Personal information
- Born: March 29, 1883 Coulterville, Illinois, U.S.
- Died: August 29, 1930 (aged 47) Philadelphia, Pennsylvania, U.S.

Career history

Playing
- 1906: Massillon Tigers

Coaching
- 1909: Akron Zips Basketball team

Awards and highlights
- Key figure in the Canton Bulldogs-Massillon Tigers Betting Scandal;

= Walter East =

Walter Rufus East (March 29, 1883 – August 29, 1930) was an American minor league baseball player active between 1903 and 1912. As a second baseman he played for various in the Southern Association, Eastern League, Missouri Valley League, Ohio State League and the Ohio–Pennsylvania League. East however also managed several minor league teams from the Ohio–Pennsylvania League.

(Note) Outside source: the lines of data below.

Lemma login_state :
  play (H := login_env) login_run powered_on ≫= summary = Some (Some 7%nat, STATE_AUTHENTICATED, 1).
Proof. lazy. reflexivity. Qed.

Lemma login_reachable :
  exists idx s c, reachable (H := login_env) (idx, s) /\ client_registry s !! O = Some c /\
    pcb c = Some 7%nat /\ state c = STATE_AUTHENTICATED /\ authenticated c = 1.
Proof.
  pose proof login_state as R. destruct (play login_run powered_on) as [[idx s]|] eqn:E; [|done].
  unfold summary in R. cbn [mbind option_bind snd] in R.
  destruct (client_registry s !! O) as [c|] eqn:Ec; [|done].
  injection R as H1 H2 H3. exists idx, s, c. split_and!; [|done..].
  exact (play_reachable (H := login_env) login_run [] [] (idx, s) E).
Qed.

(** * Properties *)









(** Whether the server closed a connection. *)
Definition closed (w : nat * srv) : bool :=
  existsb (fun e => match e with EvClose _ => true | _ => false end) (trace (snd w)).

(** A stream header that arrives in two segments is refused: the header is
    acted on as soon as its tag name is there, and without the rest the
    namespaces are missing, so the connection is closed after the first segment;
    the same bytes in one segment are welcome. *)
Theorem split_header_refused :
  closed <$> play (H := login_env) [Accept 7; Receive 0 7 (Some [take 33 stream_open])] powered_on = Some true /\
  closed <$> play (H := login_env) [Accept 7; Receive 0 7 (Some [stream_open])] powered_on = Some false.
Proof. split; lazy; reflexivity. Qed.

East attended Geneva College in Beaver Falls, Pennsylvania, where he became a three-sport athlete in football, basketball, and baseball. He went on to study law at the Western University of Pennsylvania (later renamed the University of Pittsburgh), where he played right end for the varsity football teams of 1904 and 1905 that finished 10–0 and 11–2, respectively.

In 1906 he was active in professional football as an end with the Massillon Tigers of the Ohio League, a direct predecessor to the modern-day National Football League. He played his first game for the Tigers on October 20, 1906, in a 57–0 victory over the Shelby Athletic Club. East had a big day and his play was publicly commended. A week later, he played again for Massillon against combined Benwood-Moundsville team in a game that saw Peggy Parratt throw pro football's first forward pass to Bullet Riley. On November 4, 1906, East was reportedly released by the Tigers after having a good game in a 33–0 victory over the Pittsburgh Lyceum. However a scandal later became the reason Massillon's management decided to end their relationship with East.

East is best known for his role fixing a championship football series in 1906 between the Canton Bulldogs and the Massillon Tigers. The scandal began when an allegation was made by a Massillon newspaper charging the Bulldogs coach, Blondy Wallace, and East of conspiring to fix a two-game series between the two clubs. The scandal called for Canton to win the first game and Massillon was to win the second, forcing a third game-with the biggest gate-to be played legitimately, with the championship at stake. Both Wallace and East denied the charges.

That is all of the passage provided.